Demand and supply dynamics remain favourable
The continued growth and development of the EM corporate debt market will be driven by both supply and demand factors:

• On the supply side: EM corporate issuers are taking advantage of the low all-in yields available to fund growth and expansion plans but also to improve balance sheet flexibility by refinancing older, more expensive debt, terming out liabilities and increasing their cash buffers (Figure 5). 2013 equalled 2012’s record EM corporate debt issuance of around $330bn. During 2013, EM corporates have routinely issued in benchmark sizes of $500m to $1bn and in maturities of 10-years and above. Whilst local currency corporate debt issuance continues to develop, access to the international USD denominated market remains a significant source of long-term funding for EM corporates

• On the demand side: relative spreads, robust fundamentals and the increased depth and breadth of the market are attracting new investors to the asset class. Many investors see EM corporate debt as an extension of their existing global credit allocation and an attractive way to gain exposure to the secular growth story offered by Emerging Markets. A growing number of investors are also coming from Emerging Markets themselves, where pension funds and insurance companies have become more sophisticated and are comfortable investing in corporate credit on a regional or a global basis, in Latin America and Asia in particular. Participation in this market is shared broadly between allocations to ‘blended’ EM debt funds, direct investment in EM corporate securities, and the funding of dedicated EM corporate debt mandates. The relative outperformance of EM corporate bonds vs. other EM bonds in 2013 suggest that investors’ allocation to EM corporate debt is treated as a structural, long term holding in many portfolios. And whilst investors in this asset class are today largely institutional, there is increasing interest from retail investors as well.
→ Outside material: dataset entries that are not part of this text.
(** An action.  [frame_range] holds its first and last frame; frames are whole
    numbers, which [int(...)] leaves as they are. *)
Record Action : Type := mkAction {
  action_name : string;
  frame_range : Z * Z
}.

Record NlaStrip : Type := mkNlaStrip {
  strip_name : string;
  strip_start : Z;
  strip_action : nat            (* identity of the action *)
}.

Record NlaTrack : Type := mkNlaTrack {
  track_name : string;
  strips : list NlaStrip
}.

Record AnimData : Type := mkAnimData {
  ad_action : option nat;        (* [animation_data.action] *)
  nla_tracks : list NlaTrack     (* [animation_data.nla_tracks] *)
}.

(** A scene object together with the parts of its data block the scripts
    touch: the armature's name and edit bones, the mesh's vertex groups. *)
Record Object : Type := mkObject {
  obj_id : nat;
  obj_name : string;
  obj_type : ObjType;
  obj_parent : option nat;
  animation_data : option AnimData;
  data_name : string;
  edit_bones : list EditBone;
  vertex_groups : list string
}.

(** What an import operator adds to the scene.  Identities inside an
    [Imported] are local: an object is known by its position in
    [im_objects], an action by its position in [im_actions]. *)
Record Imported : Type := mkImported {
  im_objects : list Object;
  im_actions : list Action
}.

(** The state of the Blender process. *)
Record Bpy : Type := mkBpy {
  objects : list Object;          (* [bpy.context.scene.objects], in order *)
  data_actions : gmap nat Action; (* [bpy.data.actions], by identity *)
  next_object : nat;
  next_action : nat;
  active_object : option nat;     (* [view_layer.objects.active] *)
  selected : list nat;
  mode : Mode
}.

Global Instance Action_inhabited : Inhabited Action :=
  populate (mkAction "" (0, 0)%Z).

(** ** What the process shows to the outside *)

Inductive LogLine : Type :=
  | Line (text : string)
  | LineFrames (text : string) (range : Z * Z)   (* [... (start-end)] *)
  | LineCount (before : string) (n : nat) (after : string)
  | LineExc (text : string) (e : PyExc).          (* [... {e}] *)

(** The newline character of ["\n"]. *)
Definition nl : string := String "010"%char "".

Inductive AnimationMode : Type := ACTIONS | ACTIVE_ACTIONS | NLA_TRACKS.

Record GltfExport : Type := mkGltfExport {
  filepath : string;
  export_animation_mode : AnimationMode;
  exported_objects : list Object;
  exported_actions : gmap nat Action
}.

Inductive Event : Type :=
  | Stdout (l : LogLine)
  | ExportGltf (e : GltfExport).

(** ** Effectful code

    A computation over a state [S]: it ends by returning or by raising, leaves
    a state, and emits events on the way. *)
Definition Eff (S A : Type) : Type := S → PyResult A * S * list Event.

Definition eff_ret {S A} (a : A) : Eff S A := fun s => (Returned a, s, []).

Definition eff_bind {S A B} (k : A → Eff S B) (m : Eff S A) : Eff S B :=
  fun s =>
    match m s with
    | (Returned a, s1, out1) =>
        match k a s1 with (r, s2, out2) => (r, s2, out1 ++ out2) end
    | (Raised e, s1, out1) => (Raised e, s1, out1)
    end.

Global Instance Eff_ret {S} : MRet (Eff S) := @eff_ret S.
Global Instance Eff_bind {S} : MBind (Eff S) := @eff_bind S.

(** Running a computation from a state. *)
Definition run {S A} (m : Eff S A) (s : S) : PyResult A * S * list Event := m s.

Definition raise {S A} (e : PyExc) : Eff S A := fun s => (Raised e, s, []).
Definition get_state {S} : Eff S S := fun s => (Returned s, s, []).
Definition put_state {S} (s : S) : Eff S unit := fun _ => (Returned tt, s, []).
Definition modify {S} (f : S → S) : Eff S unit := fun s => (Returned tt, f s, []).
Definition emit {S} (e : Event) : Eff S unit := fun s => (Returned tt, s, [e]).
Definition print {S} (l : LogLine) : Eff S unit := emit (Stdout l).

(** [for x in l: body x] *)
Fixpoint for_each {S A} (l : list A) (body : A → Eff S unit) : Eff S unit :=
  match l with
  | [] => mret tt
  | x :: l' => body x ;; for_each l' body
  end.

(** [try: m except Exception as e: handler e].  [SystemExit] is not an
    [Exception] and passes through. *)
Definition is_Exception (e : PyExc) : bool :=
  match e with SystemExit _ => false | _ => true end.

Definition try_except {S A} (m : Eff S A) (handler : PyExc → Eff S A) : Eff S A :=
  fun s =>
    match m s with
    | (Raised e, s1, out1) =>
        if is_Exception e
        then match handler e s1 with (r, s2, out2) => (r, s2, out1 ++ out2) end
        else (Raised e, s1, out1)
    | r => r
    end.

(** [for x in l: acc = body acc x], for a loop that builds up a local list. *)
Fixpoint for_each_acc {S A B} (l : list A) (acc : B) (body : B → A → Eff S B) : Eff S B :=
  match l with
  | [] => mret acc
  | x :: l' => acc' ← body acc x; for_each_acc l' acc' body
  end.

(** ** Field updates *)

Definition set_bone_name (n : string) (b : EditBone) : EditBone :=
  mkEditBone (bone_id b) n (bone_parent b).
Definition set_bone_parent (p : option nat) (b : EditBone) : EditBone :=
  mkEditBone (bone_id b) (bone_name b) p.
Definition set_action_name (n : string) (a : Action) : Action :=
  mkAction n (frame_range a).

Definition set_obj_name (n : string) (o : Object) : Object :=
  mkObject (obj_id o) n (obj_type o) (obj_parent o) (animation_data o)
           (data_name o) (edit_bones o) (vertex_groups o).
Definition set_obj_parent (p : option nat) (o : Object) : Object :=
  mkObject (obj_id o) (obj_name o) (obj_type o) p (animation_data o)
           (data_name o) (edit_bones o) (vertex_groups o).
Definition set_animation_data (ad : option AnimData) (o : Object) : Object :=
  mkObject (obj_id o) (obj_name o) (obj_type o) (obj_parent o) ad
           (data_name o) (edit_bones o) (vertex_groups o).
Definition set_data_name (n : string) (o : Object) : Object :=
  mkObject (obj_id o) (obj_name o) (obj_type o) (obj_parent o) (animation_data o)
           n (edit_bones o) (vertex_groups o).
Definition set_edit_bones (bs : list EditBone) (o : Object) : Object :=
  mkObject (obj_id o) (obj_name o) (obj_type o) (obj_parent o) (animation_data o)
           (data_name o) bs (vertex_groups o).

Definition set_objects (objs : list Object) (b : Bpy) : Bpy :=
  mkBpy objs (data_actions b) (next_object b) (next_action b)
        (active_object b) (selected b) (mode b).
Definition set_actions (acts : gmap nat Action) (b : Bpy) : Bpy :=
  mkBpy (objects b) acts (next_object b) (next_action b)
        (active_object b) (selected b) (mode b).
Definition set_active_object (a : option nat) (b : Bpy) : Bpy :=
  mkBpy (objects b) (data_actions b) (next_object b) (next_action b)
        a (selected b) (mode b).
Definition set_selected (sel : list nat) (b : Bpy) : Bpy :=
  mkBpy (objects b) (data_actions b) (next_object b) (next_action b)
        (active_object b) sel (mode b).
Definition set_mode (m : Mode) (b : Bpy) : Bpy :=
  mkBpy (objects b) (data_actions b) (next_object b) (next_action b)
        (active_object b) (selected b) m.

(** ** Objects by identity *)

Definition is_object (id : nat) (o : Object) : bool := bool_decide (obj_id o = id).

Definition lookup_object (id : nat) (objs : list Object) : option Object :=
  find (is_object id) objs.

(** The object that [lookup_object] finds, changed by [f]. *)
Fixpoint update_object (id : nat) (f : Object → Object) (objs : list Object) : list Object :=
  match objs with
  | [] => []
  | o :: rest => if is_object id o then f o :: rest else o :: update_object id f rest
  end.

(** Run code that works on one object, reached through a reference.  A
    reference to an object that was removed raises. *)
Definition on_object {A} (id : nat) (m : Eff Object A) : Eff Bpy A :=
  fun b =>
    match lookup_object id (objects b) with
    | Some o =>
        match m o with
        | (r, o', out) => (r, set_objects (update_object id (fun _ => o') (objects b)) b, out)
        end
    | None => (Raised ReferenceError, b, [])
    end.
Emerging Markets corporate debt provides a very good solution because of the following reasons:

• EM corporate bond yields are very attractive in comparison to most other global fixed income and credit products. The asset class has rarely been as cheap in comparison to US corporate credit since the financial crisis in 2008. US high grade and US high yield did widen a little bit during the ‘Taper tantrum’ in the spring of 2013, but have recouped all their spread widening and more, which is not the case for EM corporate bonds, that have continued to be unloved.

• The losses suffered by fixed income portfolios in 2013 were a stark reminder of the dangers of duration in an interest rate tightening environment. Many investors today are seeking to reduce the average duration of their fixed income portfolios. However, with the US yield curve steepening, the roll down the curve can make reducing duration very costly in terms of running yield. An allocation to a fixed income product with much shorter duration, such as EM corporates, can be a very effective way to reduce duration without bringing the portfolio’s yield to maturity too far below the target yield/return.